##### Dataset content #####

(** [JSON.stringify] of an array of diagnostics. *)
Definition stringify_all (ds : list ts.Diagnostic) : exn + string :=
  if forallb (fun d => negb (bool_decide (is_Some (ts.file d)))) ds
  then inr ("[" +:+ join_with "," (written_diagnostic <$> ds) +:+ "]")
  else inl (TypeError "Converting circular structure to JSON").

(** The host over a disk whose paths are written as [join] and
    [resolve] return them. *)
Definition host (process_cwd : string) (disk : list (string * node))
    (texts : list (string * json)) : Host := {|
  path_join := join;
  path_resolve := resolve process_cwd;
  path_dirname := dirname;
  disk_exists p := bool_decide (is_Some (lookup_path p disk));
  disk_read := read disk;
  JSON_parse := parse texts;
  JSON_stringify := stringify;
  JSON_stringify_all := stringify_all
|}.

(** A program that has been compiled already. *)
Record program : Type := {
  emitResult : ts.EmitResult;
  preEmitDiagnostics : list ts.Diagnostic;
  sourceFiles : list ts.SourceFile
}.

(** [flattenDiagnosticMessageText]: a chain is printed one message a
    line, each level indented by two more spaces. *)
Fixpoint flatten_chain (newLine : string) (indent : nat) (chain : ts.DiagnosticMessageChain)
    : string :=
  match chain with
  | ts.MessageChain text next =>
      let head :=
        match indent with
        | O => text
        | _ => newLine +:+ fold_right String.append text (replicate indent "  ")
        end in
      fold_left (fun acc kid => acc +:+ flatten_chain newLine (S indent) kid) next head
  end.

Definition flatten (text : string + ts.DiagnosticMessageChain) (newLine : string) : string :=
  match text with
  | inl s => s
  | inr chain => flatten_chain newLine 0 chain
  end.

(** A compiler that builds [p] whatever it is given, reads every config
    file as [raw], and expands it to [parsed]. *)
Definition compiler (p : program) (raw : ts.ConfigFileJson) (parsed : ts.ParsedCommandLine)
    : TypeScript := {|
  Program := program;
  createProgram _ _ := p;
  emit := emitResult;
  program_getSourceFiles := sourceFiles;
  getPreEmitDiagnostics := preEmitDiagnostics;
  flattenDiagnosticMessageText := flatten;
  parseConfigFileTextToJson _ _ := raw;
  parseJsonConfigFileContent _ _ := parsed
|}.

Definition empty_world : World := {| heap := []; trace := [] |}.

(** A source file whose lines are all [width] characters long, the line
    break included. *)
Definition source_file (name : string) (width : Z) : ts.SourceFile := {|
  ts.fileName := name;
  ts.getLineAndCharacterOfPosition pos :=
    {| ts.line := pos / width; ts.character := pos mod width |}
|}.

(** *** Sample projects *)

(** A handler mapping whose one handler has no dot. *)
Definition hello : list (string * ServerlessTSFunction) :=
  [("hello", {| handler := "handler" |})].

Definition manifest_text : string :=
  "{" +:+ JsString.dquote +:+ "main" +:+ JsString.dquote +:+ ": "
  +:+ JsString.dquote +:+ "dist/app.js" +:+ JsString.dquote +:+ "}".

Definition manifest_json : json := JObject [("main", JString "dist/app.js")].

(** A project with a manifest, its entry point and one handler file. *)
Definition google_project : Host :=
  host "/home/user"
    [("/proj/package.json", File manifest_text);
     ("/proj/dist/app.ts", File "export const app = 1;");
     ("/proj/src/a.b.ts", File "export const handler = 1;")]
    [(manifest_text, manifest_json)].

(** The same manifest, but the file it names is not there. *)
Definition broken_google_project : Host :=
  host "/home/user"
    [("/proj/package.json", File manifest_text)]
    [(manifest_text, manifest_json)].

(** A project with one handler file and nothing else. *)
Definition plain_project : Host :=
  host "/home/user" [("/proj/src/a.b.ts", File "export const handler = 1;")] [].

(** A project directory with no files at all. *)
Definition empty_project : Host := host "/home/user" [] [].

(** *** Sample compilations *)

Definition app_ts : ts.SourceFile := source_file "src/app.ts" 10.

Definition diagnostic_at (cat : ts.DiagnosticCategory) (pos : Z) (text : string)
    : ts.Diagnostic := {|
  ts.category := cat;
  ts.code := 2322;
  ts.file := Some app_ts;
  ts.start := Some pos;
  ts.messageText := inl text
|}.

(** A diagnostic without a file, as for a wrong option. *)
Definition global_diagnostic (text : string) : ts.Diagnostic := {|
  ts.category := ts.Error;
  ts.code := 5023;
  ts.file := None;
  ts.start := None;
  ts.messageText := inl text
|}.

(** A compilation that emits, with a warning before the emit. *)
Definition clean_program : program := {|
  emitResult := {|
    ts.emitSkipped := false;
    ts.diagnostics := [];
    ts.emittedFiles := Some ["dist/app.js"; "dist/app.js.map"; "dist/app.d.ts"; "dist/lib.js"]
  |};
  preEmitDiagnostics := [diagnostic_at ts.Warning 25 "unused"];
  sourceFiles := [app_ts]
|}.

(** A compilation whose emit is skipped. *)
Definition skipped_program : program := {|
  emitResult := {|
    ts.emitSkipped := true;
    ts.diagnostics := [global_diagnostic "cannot write"];
    ts.emittedFiles := Some []
  |};
  preEmitDiagnostics := [diagnostic_at ts.Error 25 "not assignable";
                         diagnostic_at ts.Error 47 "not callable"];
  sourceFiles := [app_ts]
|}.

(** A compilation with one error, on the first character of the file. *)
Definition first_character_program : program := {|
  emitResult := {|
    ts.emitSkipped := false;
    ts.diagnostics := [];
    ts.emittedFiles := Some ["dist/app.js"]
  |};
  preEmitDiagnostics := [diagnostic_at ts.Error 0 "not a module"];
  sourceFiles := [app_ts]
|}.

Definition no_config : ts.ConfigFileJson := {| ts.config := None; ts.error := None |}.

Definition no_options : ts.ParsedCommandLine := {| ts.options := ∅; ts.errors := [] |}.

Definition compiling (p : program) : TypeScript := compiler p no_config no_options.

(** A world whose store holds the one object [o], at reference [0]. *)
Definition world_with (o : ts.CompilerOptions) : World := {| heap := [o]; trace := [] |}.

(** A project with a config file that sets its own [rootDir]. *)
Definition configured_project : Host :=
  host "/home/user" [("/proj/tsconfig.json", File "{ }")] [].

Definition configured_compiler : TypeScript :=
  compiler clean_program
    {| ts.config := Some (JObject []); ts.error := None |}
    {| ts.options := {[ "rootDir" := ts.VString "/proj/src"; "strict" := ts.VBool true ]};
       ts.errors := [] |}.

(** *** More sample compilations *)

(** A compilation for which the engine lists no emitted files. *)
Definition silent_program : program := {|
  emitResult := {| ts.emitSkipped := false; ts.diagnostics := []; ts.emittedFiles := None |};
  preEmitDiagnostics := [];
  sourceFiles := [app_ts; source_file "src/lib.ts" 10]
|}.

(** Diagnostics before and at the emit, one of them without a file. *)
Definition noisy_program : program := {|
  emitResult := {|
    ts.emitSkipped := false;
    ts.diagnostics := [diagnostic_at ts.Warning 12 "emitted late"];
    ts.emittedFiles := Some ["dist/app.d.ts"]
  |};
  preEmitDiagnostics := [diagnostic_at ts.Error 25 "not assignable";
                         global_diagnostic "unknown option"];
  sourceFiles := [app_ts]
|}.

(** A config file whose text does not parse: the parser's diagnostic
    carries the file it read. *)
Definition syntax_diagnostic : ts.Diagnostic := {|
  ts.category := ts.Error;
  ts.code := 1005;
  ts.file := Some (source_file "/proj/tsconfig.json" 80);
  ts.start := Some 2;
  ts.messageText := inl "'}' expected."
|}.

#####

## Your task:
With "rootDir" as the search string, filter the records and return each line that has it.

## Answer:
(** A project with a config file that sets its own [rootDir]. *)
    {| ts.options := {[ "rootDir" := ts.VString "/proj/src"; "strict" := ts.VBool true ]};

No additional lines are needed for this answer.